The Federal government switched to largely digital service delivery during the COVID-19 pandemic, and Deputy Federal CIO Maria Roat is reiterating that data privacy and security efforts are crucial to the success of citizen interactions with digital technology.
“The pandemic really highlighted how digital transactions are critical for the Federal government to deliver its mission,” Roat said at the September 11 Federal Identity Forum and Exposition.
She continued, “Agencies really need to have and make sure they have sound processes for authentication and access control to make sure we can securely deliver our services and protect an individual’s identity.”
When implementing technologies such as robotic process automation and artificial intelligence, Roat said as an example, agencies must make sure that the processes are auditable and constantly managed. All components of emerging technology should be continuously updating, revoking, and destroying credentials to build public trust in government, she asserted.

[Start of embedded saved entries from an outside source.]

(** *** The claims on the camera estimator *)

(** C1 (the code departs from the claim).  The value that lines 216-218
    compute is not the median of the ratios: the test is on the parity of
    [medianIdx], not of the count.  A single ratio is its own median, and
    the code reads [distRatios[-1]]; of two ratios the median is their
    average, and the code takes the larger one.  On [Frames.matches2] the
    single surviving ratio is 2.  On [Frames.matches3] the two surviving
    ratios are 2 and 1.25, their median is 1.625, and the code takes 2. *)
Theorem medianDistRatio_not_median :
  (forall a : double,
     median (std_sort [a]) = Some a /\
     medianDistRatio [a] = Fault InvalidDeref) /\
  (forall a b : double,
     median (std_sort [a; b])
       = Some (if (a <? b)%float then (a + b) / 2 else (b + a) / 2)%float /\
     medianDistRatio [a; b] = Ok (if (a <? b)%float then b else a)) /\
  collectDistRatios (V := Reference.vision)
    Frames.prev2 Frames.curr2 Frames.matches2 = Ok [2]%float /\
  collectDistRatios (V := Reference.vision)
    Frames.prev3 Frames.curr3 Frames.matches3 = Ok [2; 1.25]%float /\
  median (std_sort [2; 1.25]%float) = Some 1.625%float /\
  medianDistRatio [2; 1.25]%float = Ok 2%float.
Proof.
  split; [intros a; split; reflexivity|].
  split.
  - intros a b. split; [|apply medianDistRatio_pair].
    unfold median. simpl std_sort. destruct (a <? b)%float; reflexivity.
  - repeat split; vm_compute; reflexivity.
Qed.

(** C5 (the code departs from the claim).  The inner loop starts at
    [begin() + 1] and not after the outer match, so a pair of matches that
    are neither the first nor the last is gone through twice.  On the four
    matches of [Frames.matches4] all six unordered pairs pass the thresholds,
    with ratios 2, 2.5, 2, 3, 2, 1; the code records seven ratios, the ratio
    3 of the pair (1, 2) twice. *)
Theorem collectDistRatios_repeats_inner_pairs :
  collectDistRatios (V := Reference.vision)
    Frames.prev4 Frames.curr4 Frames.matches4
    = Ok [2; 2.5; 2; 3; 2; 3; 1]%float /\
  unorderedPairRatios (V := Reference.vision) <$>
    mapM (resolve Frames.prev4 Frames.curr4) Frames.matches4
    = Some [2; 2.5; 2; 3; 2; 1]%float.
Proof. split; vm_compute; reflexivity. Qed.

(** C6 (the code departs from the claim).  The three branches of lines
    207-227 are the ones the claim lists ([ttcFromRatios_branches]), but the
    value they are applied to is not the median.  With the single surviving
    ratio 2 of [Frames.matches2] and a frame rate of 10 Hz the claim gives
    -0.1 / (1 - 2) = 0.1, and the code reads [distRatios[-1]].  With the two
    ratios of [Frames.matches3] the median 1.625 gives 0.16, and the code
    returns -0.1 / (1 - 2) = 0.1. *)
Theorem computeTTCCamera_not_from_median :
  computeTTCCamera (V := Reference.vision)
    Frames.prev2 Frames.curr2 Frames.matches2 10%float
    = Fault InvalidDeref /\
  computeTTCCamera (V := Reference.vision)
    Frames.prev3 Frames.curr3 Frames.matches3 10%float
    = Ok (- (1 / 10) / (1 - 2))%float /\
  (- (1 / 10) / (1 - 1.625))%float <> (- (1 / 10) / (1 - 2))%float.
Proof.
  repeat split; try (vm_compute; reflexivity).
  vm_compute. intros H.
  apply (f_equal (fun x => (x =? 0.16)%float)) in H.
  vm_compute in H. discriminate.
Qed.

(** C10.  On an empty match list the outer loop, bounded by [end() - 1],
    starts and dereferences [begin()], which is [end()]: the run is
    undefined.  On a match list of one match the outer loop does not start:
    no ratio is recorded and TTC is the not-a-number value.  On any
    non-empty list of matches that refer to existing keypoints every
    iterator the loops dereference is valid, and the ratios are collected. *)
Theorem computeTTCCamera_short_match_lists `{V : Vision}
    (kptsPrev kptsCurr : list KeyPoint.t) (frameRate : double) :
  collectDistRatios kptsPrev kptsCurr [] = Fault InvalidDeref /\
  computeTTCCamera kptsPrev kptsCurr [] frameRate = Fault InvalidDeref /\
  (forall m : DMatch.t,
     collectDistRatios kptsPrev kptsCurr [m] = Ok [] /\
     computeTTCCamera kptsPrev kptsCurr [m] frameRate = Ok nan) /\
  (forall kptMatches rs,
     kptMatches <> [] ->
     mapM (resolve kptsPrev kptsCurr) kptMatches = Some rs ->
     collectDistRatios kptsPrev kptsCurr kptMatches = Ok (gridRatios rs)).
Proof.
  split; [reflexivity|]. split; [reflexivity|]. split.
  - intros m. split; reflexivity.
  - intros kptMatches rs Hne Hres.
    apply collectDistRatios_grid; assumption.
Qed.

Lemma computeTTCCamera_short_match_lists_witness :
  Frames.matches4 <> [] /\
  is_Some (mapM (resolve Frames.prev4 Frames.curr4) Frames.matches4) /\
  collectDistRatios (V := Reference.vision)
    Frames.prev4 Frames.curr4 Frames.matches4
  = Ok [2; 2.5; 2; 3; 2; 3; 1]%float.
Proof.
  assert (Hne : Frames.matches4 <> []) by discriminate.
  pose (rs := default [] (mapM (resolve Frames.prev4 Frames.curr4)
                            Frames.matches4)).
  assert (Hres : mapM (resolve Frames.prev4 Frames.curr4) Frames.matches4
                 = Some rs) by (vm_compute; reflexivity).
  split; [exact Hne|]. split; [rewrite Hres; eauto|].
  rewrite (proj2 (proj2 (proj2 (computeTTCCamera_short_match_lists
                                  (V := Reference.vision)
                                  Frames.prev4 Frames.curr4 10%float)))
             Frames.matches4 rs Hne Hres).
  vm_compute. reflexivity.
Defined.

(** ** clusterKptMatchesWithROI *)

Section KptMatchFacts.
Context `{V : Vision}.

Lemma resolves_matchDistance (kptsPrev kptsCurr : list KeyPoint.t)
    (m : DMatch.t) :
  resolves kptsPrev kptsCurr m ->
  exists d, matchDistance kptsPrev kptsCurr m = Ok d.
Proof.
  intros [a Ha]. destruct (resolve_vec_at _ _ _ _ Ha) as [Hc Hp].
  unfold matchDistance. rewrite Hc, Hp. simpl. eauto.
Qed.

Lemma resolves_deref_curr (kptsPrev kptsCurr : list KeyPoint.t)
    (m : DMatch.t) :
  resolves kptsPrev kptsCurr m ->
  exists k, kptsCurr !! Z.to_nat (DMatch.trainIdx m) = Some k /\
            deref kptsCurr (DMatch.trainIdx m) = Ok k.
Proof.
  intros [a Ha]. unfold resolve in Ha. unfold deref.
  destruct (DMatch.queryIdx m <? 0); [discriminate|].
  destruct (DMatch.trainIdx m <? 0); [discriminate|]. simpl in Ha.
  destruct (kptsPrev !! Z.to_nat (DMatch.queryIdx m)); [|discriminate].
  simpl in Ha.
  destruct (kptsCurr !! Z.to_nat (DMatch.trainIdx m)) as [k|]; [|discriminate].
  eauto.
Qed.

(** The membership step appends the matches of the region, in order. *)
Lemma assignMatches_filter (roi : Rect.t) (kptsPrev kptsCurr : list KeyPoint.t)
    (kptMatches assigned : list DMatch.t) :
  Forall (resolves kptsPrev kptsCurr) kptMatches ->
  assignMatches roi kptsCurr kptMatches assigned
  = Ok (assigned ++ List.filter (inRegion roi kptsCurr) kptMatches).
Proof.
  unfold assignMatches. intros Hres. revert assigned.
  induction Hres as [|m ms Hm _ IH]; intros assigned; simpl.
  - rewrite app_nil_r. reflexivity.
  - destruct (resolves_deref_curr _ _ _ Hm) as (k & Hk & ->). simpl.
    assert (Hin : inRegion roi kptsCurr m = contains_f roi (KeyPoint.pt k))
      by (unfold inRegion; rewrite Hk; reflexivity).
    rewrite Hin.
    destruct (contains_f roi (KeyPoint.pt k)); simpl.
    + rewrite IH, <- app_assoc. reflexivity.
    + apply IH.
Qed.

Lemma meanDistance_defined (kptsPrev kptsCurr : list KeyPoint.t)
    (assigned : list DMatch.t) :
  Forall (resolves kptsPrev kptsCurr) assigned ->
  exists mean, meanDistance kptsPrev kptsCurr assigned = Ok mean.
Proof.
  unfold meanDistance. intros Hres.
  enough (Hsum : forall s0, exists s,
            for_each assigned
              (fun it sum =>
                 distance ← matchDistance kptsPrev kptsCurr it;
                 Ok (sum + distance)%float) s0 = Ok s).
  { destruct (Hsum 0%float) as [s ->]. simpl. eauto. }
  induction Hres as [|m ms Hm _ IH]; intros s0; simpl; [eauto|].
  destruct (resolves_matchDistance _ _ _ Hm) as [d ->]. simpl. apply IH.
Qed.

(** With no match assigned the mean is 0 / 0. *)
Lemma meanDistance_nil (kptsPrev kptsCurr : list KeyPoint.t) :
  meanDistance kptsPrev kptsCurr [] = Ok nan.
Proof. reflexivity. Qed.

Lemma length_erase {A} (v : list A) (n : nat) :
  (n < length v)%nat ->
  length (erase v (Z.of_nat n)) = (length v - 1)%nat.
Proof.
  intros Hn. unfold erase.
  rewrite Nat2Z.id, length_app, length_take, length_drop. lia.
Qed.

Lemma Forall_erase {A} (P : A -> Prop) (v : list A) (it : Z) :
  Forall P v -> Forall P (erase v it).
Proof.
  intros H. unfold erase. apply Forall_app. split.
  - apply Forall_take, H.
  - apply Forall_drop, H.
Qed.

(** The removal pass cannot end on its loop test.  Every round either
    erases the element under the iterator or moves the iterator by one, so
    the iterator reaches [end()]; there the test [it <= end()] still holds
    and the body dereferences [end()]. *)
Lemma eraseOutliers_past_end (kptsPrev kptsCurr : list KeyPoint.t)
    (mean ratio : double) :
  forall (fuel : nat) (v : list DMatch.t) (it : nat),
    Forall (resolves kptsPrev kptsCurr) v ->
    (it <= length v)%nat ->
    (length v - it < fuel)%nat ->
    eraseOutliers fuel kptsPrev kptsCurr mean ratio v (Z.of_nat it)
    = Fault InvalidDeref.
Proof.
  induction fuel as [|fuel IH]; intros v it Hres Hit Hfuel; [lia|].
  simpl. unfold vend.
  destruct (Z.leb_spec (Z.of_nat it) (Z.of_nat (length v))) as [_|Hgt]; [|lia].
  destruct (decide (it = length v)) as [->|Hne].
  - pose proof (deref_vend v) as He. unfold vend in He. rewrite He. reflexivity.
  - destruct (lookup_lt_is_Some_2 v it) as [m Hm]; [lia|].
    rewrite (deref_lookup v it m Hm). simpl.
    assert (Hrm : resolves kptsPrev kptsCurr m).
    { rewrite Forall_forall in Hres. apply Hres.
      eapply list_elem_of_lookup_2. exact Hm. }
    destruct (resolves_matchDistance _ _ _ Hrm) as [d ->]. simpl.
    destruct (mean * ratio <=? d)%float.
    + replace (length v - it)%nat with (Datatypes.S (length (erase v (Z.of_nat it)) - it))
        in Hfuel by (rewrite length_erase; lia).
      apply IH.
      * apply Forall_erase, Hres.
      * rewrite length_erase; lia.
      * lia.
    + replace (Z.of_nat it + 1) with (Z.of_nat (Datatypes.S it)) by lia.
      apply IH; [exact Hres | lia | lia].
Qed.

End KptMatchFacts.

(** Up to the moment the iterator reaches [end()] the pass does what is
    expected of it: it has gone through every match once, the matches before
    the iterator are left alone, and of the matches from the iterator on the
    kept ones remain, in order. *)
Lemma eraseOutliers_reaches_end `{V : Vision}
    (kptsPrev kptsCurr : list KeyPoint.t) (mean ratio : double) (fuel : nat) :
  forall (k : nat) (v : list DMatch.t) (it : nat),
    Forall (resolves kptsPrev kptsCurr) v ->
    (it + k = length v)%nat ->
    let kept := List.filter (keeps kptsPrev kptsCurr mean ratio) (drop it v) in
    eraseOutliers (k + fuel) kptsPrev kptsCurr mean ratio v (Z.of_nat it)
    = eraseOutliers fuel kptsPrev kptsCurr mean ratio (take it v ++ kept)
        (vend (take it v ++ kept)).
Proof.
  induction k as [|k IH]; intros v it Hres Hlen kept.
  - subst kept. rewrite drop_ge by lia. simpl.
    rewrite app_nil_r, take_ge by lia. unfold vend.
    replace it with (length v) by lia. reflexivity.
  - destruct (lookup_lt_is_Some_2 v it) as [m Hm]; [lia|].
    assert (Hrm : resolves kptsPrev kptsCurr m).
    { rewrite Forall_forall in Hres. apply Hres.
      eapply list_elem_of_lookup_2. exact Hm. }
    destruct (resolves_matchDistance _ _ _ Hrm) as [d Hd].
    assert (Hkeep : keeps kptsPrev kptsCurr mean ratio m
                    = negb (mean * ratio <=? d)%float)
      by (unfold keeps; rewrite Hd; reflexivity).
    subst kept. rewrite (drop_S v m it Hm). cbn [List.filter]. rewrite Hkeep.
    cbn [Nat.add eraseOutliers]. unfold vend at 1.
    destruct (Z.leb_spec (Z.of_nat it) (Z.of_nat (length v))) as [_|?]; [|lia].
    rewrite (deref_lookup v it m Hm). cbn [mbind outcome_bind].
    rewrite Hd. cbn [mbind outcome_bind].
    destruct (mean * ratio <=? d)%float; cbn [negb].
    + (* erased: the iterator stays *)
      rewrite (IH (erase v (Z.of_nat it)) it)
        by (try apply Forall_erase; try rewrite length_erase; trivial; lia).
      unfold erase. rewrite Nat2Z.id.
      rewrite take_app_le by (rewrite length_take; lia).
      rewrite take_take, Nat.min_id.
      rewrite drop_app_ge by (rewrite length_take; lia).
      rewrite length_take, Nat.min_l by lia.
      rewrite Nat.sub_diag, drop_0. reflexivity.
    + (* kept: the iterator moves on *)
      replace (Z.of_nat it + 1) with (Z.of_nat (Datatypes.S it)) by lia.
      rewrite (IH v (Datatypes.S it)) by (trivial; lia).
      rewrite (take_S_r v it m Hm), <- app_assoc. reflexivity.
Qed.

“The trust and safety of the transactions with the public is incredibly critical to the Federal government’s digital service, to our delivery, and agencies have to manage the risk to that public user data,” Roat said.
While agencies already have Privacy Impact Assessments and other procedures in place to ensure proper security measures are taken, Roat said that guidance such as the Office of Management and Budget’s (OMB) Identity, Credential, and Access Management (ICAM) policies “specifically calls out what appropriate consent and privacy protections agencies should share, proofing confirmations across agencies to reduce public burden.”
OMB’s May 2019 update to its ICAM guide encourages the use of more flexible solutions, supporting pilots for new authenticators, and requiring agencies to create an ICAM team.
“Ultimately, our goal [is] we want to make sure we’re driving standardization, reducing cost, and simplifying access,” Roat said of her office’s efforts,” and we want to make sure that we’re addressing those concerns from a privacy perspective.”